(* ===== verification/HookMargin.v ===== *)
(** * The spawn preconditions

    The hook-margin rule ([packages/daemon/src/domain/hookMargin.ts]), its
    reader ([packages/daemon/src/infrastructure/hookMarginFile.ts]) and the
    permission-mode rule ([packages/daemon/src/domain/permissionMode.ts]).
    Refusal reasons are values carrying what the source interpolates into the
    English text.  Numbers are exact rationals ([Js.v]). *)

From S2P Require Import Prelude JsMap Js Types.

Module HookMargin.

Definition MIN_MARGIN_MS : Z := 30000.

Inductive Reason : Type :=
| NoBridgeHook (label : string)
| TightMargin (settingsTimeoutMs marginMs : Q) (selfDenyMs : Z)
| NoSettings (path : string)
| InvalidJson (path : string).

Inductive MarginResult : Type :=
| MarginOk
| MarginRefused (reason : Reason).

(** [h.timeout], when [h] is a hook that runs the bridge with a finite timeout. *)
Definition bridge_timeout (h : jsval) : option Q :=
  match jprop "command" h with
  | JStr command =>
      if str_includes "approve-bridge.mjs" command then number_isFinite (jprop "timeout" h) else None
  | _ => None
  end.

(** The inner loop, over [entry?.hooks ?? []]. *)
Fixpoint scan_hooks (hooks : list jsval) (timeouts : list Q) : list Q :=
  match hooks with
  | [] => timeouts
  | h :: hooks' =>
      scan_hooks hooks' (match bridge_timeout h with Some t => timeouts ++ [t] | None => timeouts end)
  end.

(** The outer loop, over the entries of [PreToolUse]. *)
Fixpoint scan_entries (entries : list jsval) (timeouts : list Q) : outcome (list Q) :=
  match entries with
  | [] => Ok timeouts
  | entry :: entries' =>
      match jiter (jcoalesce (jprop "hooks" entry) (JArr [])) with
      | Throw e => Throw e
      | Ok hooks => scan_entries entries' (scan_hooks hooks timeouts)
      end
  end.

(** [Math.min(t, ...ts)] *)
Definition qmin (a b : Q) : Q := if Qle_bool a b then a else b.
Definition math_min (t : Q) (ts : list Q) : Q := foldl qmin t ts.

(** The decision on the collected timeouts. *)
Definition judge (timeouts : list Q) (selfDenyMs : Z) (label : string) : MarginResult :=
  match timeouts with
  | [] => MarginRefused (NoBridgeHook label)
  | t :: ts =>
      let settingsTimeoutMs := (math_min t ts * inject_Z 1000)%Q in
      let marginMs := (settingsTimeoutMs - inject_Z selfDenyMs)%Q in
      if Qle_bool (inject_Z MIN_MARGIN_MS) marginMs then MarginOk
      else MarginRefused (TightMargin settingsTimeoutMs marginMs selfDenyMs)
  end.

Definition evaluateHookMargin (settings : jsval) (selfDenyMs : Z) (label : string) : outcome MarginResult :=
  match jiter (jcoalesce (jprop "PreToolUse" (jprop "hooks" settings)) (JArr [])) with
  | Throw e => Throw e
  | Ok entries =>
      match scan_entries entries [] with
      | Throw e => Throw e
      | Ok timeouts => Ok (judge timeouts selfDenyMs label)
      end
  end.

(** [FileHookMarginPolicy.check], over the file system's [readFileSync] and
    [JSON.parse], each [None] where the call throws. *)
Definition check (readFile : string -> option string) (parseJson : string -> option jsval)
    (cwd : string) (selfDenyMs : Z) : outcome MarginResult :=
  let settingsPath := cwd +:+ "/.claude/settings.json" in
  match readFile settingsPath with
  | None => Ok (MarginRefused (NoSettings settingsPath))
  | Some raw =>
      match parseJson raw with
      | None => Ok (MarginRefused (InvalidJson settingsPath))
      | Some settings => evaluateHookMargin settings selfDenyMs settingsPath
      end
  end.

(** ** The rule, stated without loops *)

(** [settings] installs the bridge with timeout [t] (in seconds). *)
Definition installs (settings : jsval) (t : Q) : Prop :=
  exists entries entry hooks h command,
    jprop "PreToolUse" (jprop "hooks" settings) = JArr entries /\ entry ∈ entries /\
    jprop "hooks" entry = JArr hooks /\ h ∈ hooks /\
    jprop "command" h = JStr command /\ str_includes "approve-bridge.mjs" command = true /\
    jprop "timeout" h = JNum (NumFin t).

(** A timeout of [t] seconds leaves the margin over the self-deny. *)
Definition leaves_margin (selfDenyMs : Z) (t : Q) : Prop :=
  (inject_Z selfDenyMs + inject_Z MIN_MARGIN_MS <= t * inject_Z 1000)%Q.

End HookMargin.

Module PermissionModePolicy.

Definition APPROVAL_PRESERVING_MODES : list PermissionMode := [plan].

Definition permissionModeIsAllowed (mode : PermissionMode) : bool :=
  bool_decide (mode ∈ APPROVAL_PRESERVING_MODES).

Definition mode_string (mode : PermissionMode) : string :=
  match mode with
  | acceptEdits => "acceptEdits" | auto => "auto" | bypassPermissions => "bypassPermissions"
  | manual => "manual" | dontAsk => "dontAsk" | plan => "plan"
  end.

Fixpoint join (sep : string) (l : list string) : string :=
  match l with
  | [] => ""
  | [s] => s
  | s :: l' => s +:+ sep +:+ join sep l'
  end.

Definition permissionModeRefusal (mode : PermissionMode) : string :=
  "refusing permission mode '" +:+ mode_string mode +:+
  "': it can let a tool run without a remote approval, " +:+
  "which is the guarantee this daemon exists to enforce. Allowed: " +:+
  join ", " (mode_string <$> APPROVAL_PRESERVING_MODES) +:+ " " +:+
  "(or omit it for the default per-tool approval flow).".

End PermissionModePolicy.

Import HookMargin.

(** ** Laws *)

Lemma bridge_timeout_Some h t :
  bridge_timeout h = Some t <->
  exists command, jprop "command" h = JStr command /\ str_includes "approve-bridge.mjs" command = true /\
    jprop "timeout" h = JNum (NumFin t).
Proof.
  unfold bridge_timeout. split.
  - destruct (jprop "command" h) as [| | | |c| |]; try done.
    destruct (str_includes _ _) eqn:Hi; [|done]. intros Ht. exists c. split_and!; [done|done|].
    destruct (jprop "timeout" h) as [| | |[| |q]| | |]; naive_solver.
  - intros (c & -> & -> & ->). done.
Qed.

Lemma elem_scan_hooks hooks acc t :
  t ∈ scan_hooks hooks acc <-> t ∈ acc \/ exists h, h ∈ hooks /\ bridge_timeout h = Some t.
Proof.
  revert acc. induction hooks as [|h hooks IH]; intros acc; simpl; [set_solver|].
  rewrite IH. destruct (bridge_timeout h) eqn:Hb; set_solver.
Qed.

(** The hooks an entry contributes: none unless its [hooks] is an array. *)
Lemma jiter_hooks entry hooks h t :
  jiter (jcoalesce (jprop "hooks" entry) (JArr [])) = Ok hooks -> h ∈ hooks -> bridge_timeout h = Some t ->
  jprop "hooks" entry = JArr hooks.
Proof.
  destruct (jprop "hooks" entry) as [| | | |s|l|]; simpl; try done; intros [= <-]; try done.
  - intros Hin. by apply not_elem_of_nil in Hin.
  - intros Hin. by apply not_elem_of_nil in Hin.
  - intros (c & -> & _)%list_elem_of_fmap. done.
Qed.

Lemma elem_scan_entries entries acc ts t :
  scan_entries entries acc = Ok ts ->
  t ∈ ts <-> t ∈ acc \/ exists entry hooks h, entry ∈ entries /\ jprop "hooks" entry = JArr hooks /\
    h ∈ hooks /\ bridge_timeout h = Some t.
Proof.
  revert acc. induction entries as [|entry entries IH]; intros acc; cbn [scan_entries].
  - intros [= ->]. split; [by left|]. intros [?|(e & hs & h & Hin & _)]; [done|].
    by apply not_elem_of_nil in Hin.
  - destruct (jiter _) as [hooks|e] eqn:Hit; [|done]. intros Hs.
    rewrite (IH _ Hs), elem_scan_hooks. split.
    + intros [[?|(h & Hin & Hb)]|(e & hs & h & Hin & ?)]; [by left| |right; exists e, hs, h; set_solver].
      right. exists entry, hooks, h. split_and!; try done; [by left|]. by eapply jiter_hooks.
    + intros [?|(e & hs & h & Hin & Hh & Hhin & Hb)]; [by do 2 left|].
      apply elem_of_cons in Hin as [->|Hin]; [|right; naive_solver].
      left. right. exists h. rewrite Hh in Hit. by simplify_eq/=.
Qed.

Lemma math_min_le t ts x : (x <= math_min t ts)%Q <-> (x <= t)%Q /\ Forall (fun y => (x <= y)%Q) ts.
Proof.
  unfold math_min. revert t. induction ts as [|y ts IH]; intros t; cbn [foldl].
  - split; [by intros; split|tauto].
  - rewrite IH, Forall_cons. unfold qmin. destruct (Qle_bool t y) eqn:Hle.
    + apply Qle_bool_iff in Hle. split; [intros [H1 H2]|tauto]. split_and!; [done|by eapply Qle_trans|done].
    + assert (Hyt : (y <= t)%Q).
      { apply Qlt_le_weak, Qnot_le_lt. intros H. apply Qle_bool_iff in H. congruence. }
      split; [intros [H1 H2]|tauto]. split_and!; [by eapply Qle_trans|done|done].
Qed.

Lemma margin_enough (selfDenyMs : Z) (t : Q) :
  (inject_Z MIN_MARGIN_MS <= t * inject_Z 1000 - inject_Z selfDenyMs)%Q <->
  (inject_Z (selfDenyMs + MIN_MARGIN_MS) / inject_Z 1000 <= t)%Q.
Proof.
  unfold MIN_MARGIN_MS. destruct t as [n d]. unfold Qle, Qminus, Qdiv, Qopp, Qplus, Qmult, Qinv, inject_Z. simpl. nia.
Qed.

Lemma leaves_margin_div (selfDenyMs : Z) (t : Q) :
  leaves_margin selfDenyMs t <-> (inject_Z (selfDenyMs + MIN_MARGIN_MS) / inject_Z 1000 <= t)%Q.
Proof.
  unfold leaves_margin, MIN_MARGIN_MS. destruct t as [n d].
  unfold Qle, Qdiv, Qplus, Qmult, Qinv, inject_Z. simpl. nia.
Qed.

Lemma judge_ok ts selfDenyMs label :
  judge ts selfDenyMs label = MarginOk <->
  ts <> [] /\ forall t, t ∈ ts -> leaves_margin selfDenyMs t.
Proof.
  unfold judge. destruct ts as [|t ts]; [split; [done|by intros [? _]]|].
  destruct (Qle_bool _ _) eqn:Hle.
  - apply Qle_bool_iff, margin_enough, math_min_le in Hle as [H1 H2]. rewrite Forall_forall in H2.
    split; [|done]. intros _. split; [done|]. intros t' [->|Hin]%elem_of_cons; apply leaves_margin_div; auto.
  - split; [done|]. intros [_ Hall]. apply not_true_iff_false in Hle. destruct Hle.
    apply Qle_bool_iff, margin_enough, math_min_le. split; [apply leaves_margin_div, Hall; by left|].
    rewrite Forall_forall. intros t' Hin. apply leaves_margin_div, Hall. by right.
Qed.

(** What is collected is exactly what is installed. *)
Lemma collected_installed settings ts t :
  match jiter (jcoalesce (jprop "PreToolUse" (jprop "hooks" settings)) (JArr [])) with
  | Ok entries => scan_entries entries [] = Ok ts
  | Throw _ => False
  end -> t ∈ ts <-> installs settings t.
Proof.
  destruct (jiter _) as [entries|] eqn:Hit; [|done]. intros Hs.
  rewrite (elem_scan_entries _ _ _ _ Hs). unfold installs.
  destruct (jprop "PreToolUse" (jprop "hooks" settings)) as [| | | |s|l|]; cbn [jcoalesce jiter] in Hit; try discriminate Hit; injection Hit as <-.
  - split; [intros [H|(e & hs & h & H & _)]; by apply not_elem_of_nil in H|naive_solver].
  - split; [intros [H|(e & hs & h & H & _)]; by apply not_elem_of_nil in H|naive_solver].
  - split; [|naive_solver].
    intros [H|(e & hs & h & He & Hh & _)]; [by apply not_elem_of_nil in H|].
    by apply list_elem_of_fmap in He as (c & -> & _).
  - split.
    + intros [H|(e & hs & h & He & Hh & Hin & Hb)]; [by apply not_elem_of_nil in H|].
      apply bridge_timeout_Some in Hb as (c & ?). exists l, e, hs, h, c. tauto.
    + intros (es & e & hs & h & c & [= <-] & He & Hh & Hin & Hb). right. exists e, hs, h.
      split_and!; try done. apply bridge_timeout_Some. eauto.
Qed.

(** The hook-margin rule lets a project spawn exactly when the evaluation of
    its settings completes, at least one PreToolUse hook runs the bridge with a
    finite timeout, and every such timeout leaves 30 s over the bridge's own
    self-deny: a missing, non-finite or single tight timeout refuses. *)
Theorem margin_ok_iff settings selfDenyMs label :
  evaluateHookMargin settings selfDenyMs label = Ok MarginOk <->
  is_ok (evaluateHookMargin settings selfDenyMs label) = true /\
  (exists t, installs settings t) /\
  (forall t, installs settings t -> leaves_margin selfDenyMs t).
Proof.
  pose proof (collected_installed settings) as Hc. unfold evaluateHookMargin.
  destruct (jiter _) as [entries|]; [|split; [done|by intros [? _]]].
  destruct (scan_entries entries []) as [ts|] eqn:Hs; [|split; [done|by intros [? _]]].
  specialize (Hc ts). assert (Hj : forall r r' : MarginResult, Ok r = Ok r' <-> r = r') by (intros; split; congruence).
  rewrite Hj, judge_ok. split.
  - intros [Hne Hall]. split_and!; [done| |].
    + destruct ts as [|t ts]; [done|]. exists t. apply Hc; [done|by left].
    + intros t Ht. apply Hall. by apply Hc.
  - intros (_ & [t Ht] & Hall). split.
    + apply Hc in Ht; [|done]. intros ->. by apply not_elem_of_nil in Ht.
    + intros t' Ht'. apply Hall. by apply Hc.
Qed.

(** The reader never permits a spawn the rule does not permit: without a
    readable, parsable settings file the answer is a refusal, otherwise it is
    the rule's own, and it throws only where the rule throws. *)
Theorem check_fails_closed readFile parseJson cwd selfDenyMs :
  let path := cwd +:+ "/.claude/settings.json" in
  match readFile path ≫= parseJson with
  | Some settings => check readFile parseJson cwd selfDenyMs = evaluateHookMargin settings selfDenyMs path
  | None => exists reason, check readFile parseJson cwd selfDenyMs = Ok (MarginRefused reason)
  end.
Proof.
  unfold check. cbn zeta. destruct (readFile _) as [raw|]; cbn; [|eauto].
  destruct (parseJson raw); eauto.
Qed.

(** A settings file whose [PreToolUse] is not iterable makes the rule throw a
    [TypeError] instead of answering. *)
Definition settings_of (preToolUse : jsval) : jsval := JObj [("hooks", JObj [("PreToolUse", preToolUse)])].

(** The rule is total on every value except two shapes: a [PreToolUse], or a
    [hooks] of one of its entries, that is present and neither an array nor a
    string.  On those it throws, so neither it nor its reader answers. *)
Theorem margin_throws_iff settings selfDenyMs label :
  is_ok (evaluateHookMargin settings selfDenyMs label) = false <->
  let pre := jcoalesce (jprop "PreToolUse" (jprop "hooks" settings)) (JArr []) in
  is_ok (jiter pre) = false \/
  exists entries entry, jiter pre = Ok entries /\ entry ∈ entries /\
    is_ok (jiter (jcoalesce (jprop "hooks" entry) (JArr []))) = false.
Proof.
  unfold evaluateHookMargin. cbn zeta. destruct (jiter _) as [entries|e]; cbn [is_ok]; [|naive_solver].
  assert (Hsc : forall acc, (match scan_entries entries acc with Ok _ => true | Throw _ => false end) = false <->
    exists entry, entry ∈ entries /\ is_ok (jiter (jcoalesce (jprop "hooks" entry) (JArr []))) = false).
  { induction entries as [|entry entries IH]; intros acc; cbn [scan_entries].
    - split; [done|]. intros (x & Hin & _). by apply not_elem_of_nil in Hin.
    - destruct (jiter (jcoalesce (jprop "hooks" entry) (JArr []))) as [hooks|] eqn:Hit.
      + rewrite IH. split.
        * intros (x & Hin & Hx). exists x. split; [by right|done].
        * intros (x & [->|Hin]%elem_of_cons & Hx); [by rewrite Hit in Hx|eauto].
      + split; [|done]. intros _. exists entry. split; [by left|]. by rewrite Hit. }
  specialize (Hsc []). destruct (scan_entries entries []) as [ts|]; cbn [is_ok] in *.
  - split; [done|]. intros [?|(es & entry & [= <-] & ?)]; [done|]. apply Hsc. eauto.
  - split; [|done]. intros _. right. destruct (proj1 Hsc eq_refl) as (entry & ?). exists entries, entry. tauto.
Qed.

Lemma margin_throws_example : is_ok (evaluateHookMargin (settings_of (JNum (NumFin 5))) 600000 "s") = false.
Proof. reflexivity. Qed.

Lemma margin_ok_example :
  evaluateHookMargin (settings_of (JArr [JObj [("hooks", JArr [JObj
    [("command", JStr "node hook/approve-bridge.mjs"); ("timeout", JNum (NumFin 3600))]])]])) 3540000 "s" = Ok MarginOk.
Proof. reflexivity. Qed.

(** Of the six permission modes a client can name, only [plan] is ever
    applied to a session. *)
Theorem only_plan_is_allowed (mode : PermissionMode) :
  PermissionModePolicy.permissionModeIsAllowed mode = true <-> mode = plan.
Proof. by destruct mode. Qed.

### Task prompt
Output, from the data above, the lines from the line with "[JSON.parse], each [None]" to the line with "match readFile settingsPath with" exactly as they stand, both ends included and nothing else.

### Answer
    [JSON.parse], each [None] where the call throws. *)
Definition check (readFile : string -> option string) (parseJson : string -> option jsval)
    (cwd : string) (selfDenyMs : Z) : outcome MarginResult :=
  let settingsPath := cwd +:+ "/.claude/settings.json" in
  match readFile settingsPath with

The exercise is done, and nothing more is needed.